The Rise of Communism from Marx to Lenin

Route of Lenin’s famous train journey

Episode 1: The Locomotive of History*

The Rise of Communism from Marx to Lenin

Dr Vejas Gabriel Liulevius (2019)

Film Review

I have been keen to know more about the early history of communism ever since learning about the role of London, Wall Street and German bankers in funding the Bolshevik Revolution (see Who Financed the Bolshevik Revolution?). I have been even more intrigued to learn of links between British intelligence and Marx and his mentor Friedrich Engels during their long sojourn in Britain during the second half of the 19th century.**

Liulevius begins this lecture by describing the secret train hired, allegedly by German intelligence, to transport Lenin and 30 other revolutionary exiles from Switzerland (where Lenin had lived in exile for ten years), via Germany, to Petrograd. As Liulevius describes, they were housed in a secret compartment, all station platforms were cleared and guards were forbidden entry to the train to check passports. On arriving in Russia, it took Lenin less than a year to install the small Bolshevik faction in power.
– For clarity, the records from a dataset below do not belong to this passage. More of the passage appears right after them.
(** X15.  [signRefund] writes nothing: whatever it answers, the swaps and
    the nursery are as they were.  It fails with [SWAP_NOT_FOUND] for an
    id that has no swap and, before it looks at the version or the status
    of the swap, with [CURRENCY_NOT_UTXO_BASED] when the chain currency
    has no chain client; a chain currency that is not there makes it fail
    with a [TypeError]. *)
Theorem signRefund_writes_nothing
    (w : World Nursery) (swapId : string) (theirNonce rawTransaction : Buffer)
    (index : number) :
  let run := signRefund swapId theirNonce rawTransaction index w in
  run.2 = w
  /\ (swaps w !! swapId = None -> run.1 = Throw (SWAP_NOT_FOUND swapId))
  /\ (forall swap,
         swaps w !! swapId = Some swap ->
         let chain :=
           currencies
             !! getChainCurrency (splitPairId (pair swap)).1
                  (splitPairId (pair swap)).2 (orderSide swap) false in
         (chain = None -> run.1 = Throw TypeError)
         /\ (forall currency,
                chain = Some currency ->
                chainClient currency = None ->
                run.1 = Throw CURRENCY_NOT_UTXO_BASED)).
Proof using Type.
  clear getHexString sha256 settleReverseSwapInvoice.
  intros run. subst run. unfold MusigSigner.signRefund.
  unfold mbind, M_bind, bindM, getsM, liftR, throwM.
  destruct (swaps w !! swapId) as [swap |] eqn:Hswap.
  2:{ cbn. split; [reflexivity |]. split; [reflexivity |].
      intros swap Hs. discriminate Hs. }
  destruct (splitPairId (pair swap)) as [b q] eqn:Hsplit.
  destruct (currencies !! getChainCurrency b q (orderSide swap) false)
    as [currency |] eqn:Hcur; cbn [deref].
  2:{ cbn. split; [reflexivity |]. split; [discriminate |].
      intros swap' Hs. injection Hs as <-. rewrite Hsplit. cbn [fst snd].
      rewrite Hcur. split; [reflexivity | discriminate]. }
  destruct (bool_decide (chainClient currency = None)) eqn:Hutxo.
  - cbn. split; [reflexivity |]. split; [discriminate |].
    intros swap' Hs. injection Hs as <-. rewrite Hsplit. cbn [fst snd].
    rewrite Hcur. split; [discriminate | reflexivity].
  - apply bool_decide_eq_false in Hutxo.
    assert (Hrest : forall X : Res PartialSignature * World Nursery,
               X.2 = w ->
               X.2 = w
               /\ (Some swap = None -> X.1 = Throw (SWAP_NOT_FOUND swapId))
               /\ (forall swap0,
                      Some swap = Some swap0 ->
                      let chain :=
                        currencies
                          !! getChainCurrency (splitPairId (pair swap0)).1
                               (splitPairId (pair swap0)).2 (orderSide swap0)
                               false in
                      (chain = None -> X.1 = Throw TypeError)
                      /\ (forall currency0,
                             chain = Some currency0 ->
                             chainClient currency0 = None ->
                             X.1 = Throw CURRENCY_NOT_UTXO_BASED))).
    { intros X HX. split; [exact HX |]. split; [discriminate |].
      intros swap' Hs. injection Hs as <-. rewrite Hsplit. cbn [fst snd].
      rewrite Hcur. cbn zeta. split; [discriminate |].
      intros currency0 Hc0 Hnone. injection Hc0 as <-. contradiction. }
    apply Hrest.
    destruct (bool_decide (version swap ≠ Taproot) || _); [reflexivity |].
    destruct (deserializeSwapTree (redeemScript swap)); reflexivity.
Qed.

(** X16.  [hasNonFailedLightningPayment] is true in two cases only, and
    never for a chain swap: LND tracks the payment of the preimage hash
    with a status that is not [FAILED], or the swap has an invoice for
    which the [checkPayStatus] of CLN answers anything but that it knows
    no payment, its failure included. *)
Theorem hasNonFailedLightningPayment_cases
    (currency : Currency) (swap : Swap) :
  hasNonFailedLightningPayment currency swap = true
  <-> type swap <> Chain
      /\ ((exists lnd payment,
              lndClient currency = Some lnd
              /\ Lnd.trackPayment lnd (getHexBuffer (preimageHash swap))
                 = Ok payment
              /\ Lnd.status payment <> Lnd.FAILED)
          \/ (exists cln inv,
                 clnClient currency = Some cln
                 /\ invoice swap = Some inv
                 /\ Cln.checkPayStatus cln inv <> Ok None)).
Proof.
  unfold MusigSigner.hasNonFailedLightningPayment.
  destruct (bool_decide (type swap = Chain)) eqn:Ht.
  { apply bool_decide_eq_true in Ht. split; [discriminate | tauto]. }
  apply bool_decide_eq_false in Ht.
  assert (Hlnd : catch (lndPaymentNotFailed getHexBuffer currency swap)
                   (fun _ => false) = true
                 <-> exists lnd payment,
                       lndClient currency = Some lnd
                       /\ Lnd.trackPayment lnd
                            (getHexBuffer (preimageHash swap)) = Ok payment
                       /\ Lnd.status payment <> Lnd.FAILED).
  { unfold lndPaymentNotFailed.
    destruct (lndClient currency) as [lnd |]; cbn.
    - destruct (Lnd.trackPayment lnd (getHexBuffer (preimageHash swap)))
        as [payment | e] eqn:Et; cbn.
      + rewrite bool_decide_eq_true. split.
        * intros Hs. exists lnd, payment. auto.
        * intros (lnd' & payment' & Hl & Hp & Hs).
          injection Hl as <-. rewrite Et in Hp. injection Hp as <-. exact Hs.
      + split; [discriminate |].
        intros (lnd' & payment' & Hl & Hp & _).
        injection Hl as <-. rewrite Et in Hp. discriminate Hp.
    - split; [discriminate |].
      intros (lnd' & payment' & Hl & _). discriminate Hl. }
  assert (Hcln : catch (clnPaymentKnown currency swap) (fun _ => true) = true
                 <-> exists cln inv,
                       clnClient currency = Some cln
                       /\ invoice swap = Some inv
                       /\ Cln.checkPayStatus cln inv <> Ok None).
  { rewrite clnPaymentKnown_cases.
    destruct (clnClient currency) as [cln |].
    - destruct (invoice swap) as [inv |].
      + destruct (Cln.checkPayStatus cln inv) as [[payment |] | e] eqn:Ec.
        * split; [| reflexivity]. intros _. exists cln, inv.
          rewrite Ec. repeat split. discriminate.
        * split; [discriminate |].
          intros (cln' & inv' & Hc & Hi & Hn).
          injection Hc as <-. injection Hi as <-. contradiction.
        * split; [| reflexivity]. intros _. exists cln, inv.
          rewrite Ec. repeat split. discriminate.
      + split; [discriminate |].
        intros (cln' & inv' & _ & Hi & _). discriminate Hi.
    - split; [discriminate |].
      intros (cln' & inv' & Hc & _). discriminate Hc. }
  destruct (catch (lndPaymentNotFailed getHexBuffer currency swap) _).
  - split; [| reflexivity]. intros _. split; [exact Ht |].
    left. apply Hlnd. reflexivity.
  - destruct (catch (clnPaymentKnown currency swap) _).
    + split; [| reflexivity]. intros _. split; [exact Ht |].
      right. apply Hcln. reflexivity.
    + split; [discriminate |]. intros [_ [H | H]].
      * apply Hlnd in H. discriminate H.
      * apply Hcln in H. discriminate H.
Qed.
Liulevius defines communism, a term that first came into use in the 1840s, as the abolition of private property and the capitalist controlled market in favor of collective control, by the people, of the means of production. Theoretically communism is characterized by total equality.

By this definition, St Paul preached communism when he preached that money was the “root of all evil.” Marx rejected this comparison of communism to Christianity, asserting that Christianity was preaching poverty.

At the time Marx was writing, he used the terms communism and socialism*** interchangeably, though according to Liulevius, the meanings of both terms have changed.

Anarchists, in contrast to communists and socialists, denounce state structures of any variety as corrupting and constraining.

Liulevius notes that modern day communism has deviated significantly from the original theories Marx laid out:

  1. Role of individual in history – Marx asserts the masses were responsible for making history, yet in reality communism was cursed by a plague of charismatic leaders.
  2. In most cases, new elites, rather than Marx’s proletariat, have run modern communistic societies.
  3. Communism was supposed to start in Germany, Europe’s major industrial power. According to Marx and Engels, communism wasn’t possible in an agrarian economy like Russia because (according to Marx and Engels) peasants were too backwards.
  4. Despite Marx’s rejection of faith in favor of scientific rationalism, real life communism has become a form of political faith and people are routinely purged from speaking out against either the communist elite or the dogma they promulgate.

*”War is the Locomotive of History” – Karl Marx

**How the Liberals Tried to Make Engels’ Monkey into a Man

***During Marx’s time, socialism was defined as public, rather than proviate ownership or control of property and the vision of the replacement of private property, the free market and individual choices with a cooperative society.

Film can be viewed free with a library card on Kanopy.